SUPPLIED MATERIAL -

========

(** [clean_dataframe] on a file that holds a table of the export, with
    key columns of integers or of texts: it raises exactly when the time
    stamp of a row that passes the two filters is not a date and time, and
    then [ValueError]; the rows the filters drop are not looked at.
    Otherwise it returns one row for each row that passes the filters.  A
    time stamp that is missing, or that was read as a float, is not a
    date and time. *)
Theorem clean_dataframe_errors (pads : bool) (path : pystr) (f : FS)
    (table : DataFrame) :
  str_in path (dirs f) = false ->
  lookup path (files f) = Some (Table table) ->
  let df := map read_row table in
  plain_column (map Model df) = true ->
  plain_column (map Department df) = true ->
  plain_column (map Region df) = true ->
  (forall e, clean_dataframe pads path f = Raise e ->
     e = ValueError
     /\ exists r, In r (filter keep_row (dropna df))
                  /\ clean_timestamp pads (timestamp r) = Raise ValueError)
  /\ ((forall r, In r (filter keep_row (dropna df)) ->
         clean_timestamp pads (timestamp r) <> Raise ValueError) ->
      exists out, clean_dataframe pads path f = Ok out
                  /\ List.length out = List.length (filter keep_row (dropna df)))
  /\ (forall r, In r (filter keep_row (dropna df)) ->
        timestamp r = NaN \/ In (chr ".") (py_str (timestamp r)) ->
        clean_dataframe pads path f = Raise ValueError).
Proof.
  intros Hd Hl df _ _ _.
  assert (Hr : read_csv path f = Ok df)
    by (unfold read_csv; rewrite Hd, Hl; reflexivity).
  unfold clean_dataframe. rewrite Hr. cbn [bind]. unfold clean_frame.
  assert (Hraise : forall e,
            match map_result (canonical pads) (filter keep_row (dropna df)) with
            | Ok rows => Ok (sort_values (column_dtypes df) rows)
            | Raise e' => Raise e'
            end = Raise e ->
            e = ValueError
            /\ exists r, In r (filter keep_row (dropna df))
                         /\ clean_timestamp pads (timestamp r) = Raise ValueError).
  { intros e H.
    destruct (map_result (canonical pads) (filter keep_row (dropna df)))
      as [rows|e'] eqn:Em; [discriminate|]. injection H as ->.
    destruct (map_result_raise _ _ _ Em) as [r [Hin Hc]].
    pose proof (canonical_result pads r) as Hcr.
    destruct (clean_timestamp pads (timestamp r)) as [c|e'] eqn:Et.
    + destruct Hcr as [c' Hc']. congruence.
    + assert (e' = e) by congruence. subst e'.
      pose proof (clean_timestamp_raises _ _ _ Et). subst e. eauto. }
  split; [exact Hraise|]. split.
  - intros Hall.
    destruct (map_result_all (canonical pads) (filter keep_row (dropna df)))
      as [rows [Hrows Hlen]].
    + intros r Hin. pose proof (canonical_result pads r) as Hcr.
      destruct (clean_timestamp pads (timestamp r)) as [c|e'] eqn:Et; [exact Hcr|].
      pose proof (clean_timestamp_raises _ _ _ Et). subst e'.
      destruct (Hall r Hin Et).
    + rewrite Hrows. simpl. eexists. split; [reflexivity|].
      rewrite <- Hlen. symmetry. apply Permutation_length, sort_values_perm.
  - intros r Hin Hbad.
    assert (Ht : clean_timestamp pads (timestamp r) = Raise ValueError).
    { apply clean_timestamp_other_char.
      destruct Hbad as [-> | Hdot]; [reflexivity|].
      destruct (forallb stamp_char (py_str (timestamp r))) eqn:E; [|reflexivity].
      rewrite forallb_forall in E. specialize (E _ Hdot). discriminate E. }
    destruct (map_result (canonical pads) (filter keep_row (dropna df)))
      as [rows|e] eqn:Em.
    + destruct (map_result_image _ _ _ _ Em Hin) as [c [Hc _]].
      unfold canonical in Hc. rewrite Ht in Hc. discriminate.
    + destruct (Hraise e) as [-> _]; [|reflexivity].
      unfold bind. reflexivity.
Qed.

(* ================================================================= *)
(** ** The Sheet Synchronizer *)

Lemma world_eta (w : World) : mkWorld (remote w) (disk w) (book w) = w.
Proof. destruct w; reflexivity. Qed.

Lemma alter_sheet_app_new (t : pystr) (f : Worksheet -> Worksheet)
    (b : Spreadsheet) (x : Worksheet) :
  find_sheet t b = None -> title x = t ->
  alter_sheet t f (b ++ [x]) = b ++ [f x].
Proof.
  intros Hn Hx. induction b as [|y b IH]; simpl in *.
  - rewrite Hx, str_eqb_refl. reflexivity.
  - destruct (str_eqb t (title y)); [discriminate|]. rewrite IH by assumption.
    reflexivity.
Qed.

Lemma alter_sheet_titles (t : pystr) (f : Worksheet -> Worksheet) (b : Spreadsheet) :
  (forall x, title (f x) = title x) ->
  map title (alter_sheet t f b) = map title b.
Proof.
  intros Hf. induction b as [|y b IH]; simpl; [reflexivity|].
  destruct (str_eqb t (title y)); simpl; [rewrite Hf | rewrite IH]; reflexivity.
Qed.

Lemma row_values_length (r : CanonicalRecord) : List.length (row_values r) = 8.
Proof. reflexivity. Qed.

========

EXERCISE - From the material above, copy every line where the word "pystr" is found.

RESULT OF THE EXERCISE -
Theorem clean_dataframe_errors (pads : bool) (path : pystr) (f : FS)
Lemma alter_sheet_app_new (t : pystr) (f : Worksheet -> Worksheet)
Lemma alter_sheet_titles (t : pystr) (f : Worksheet -> Worksheet) (b : Spreadsheet) :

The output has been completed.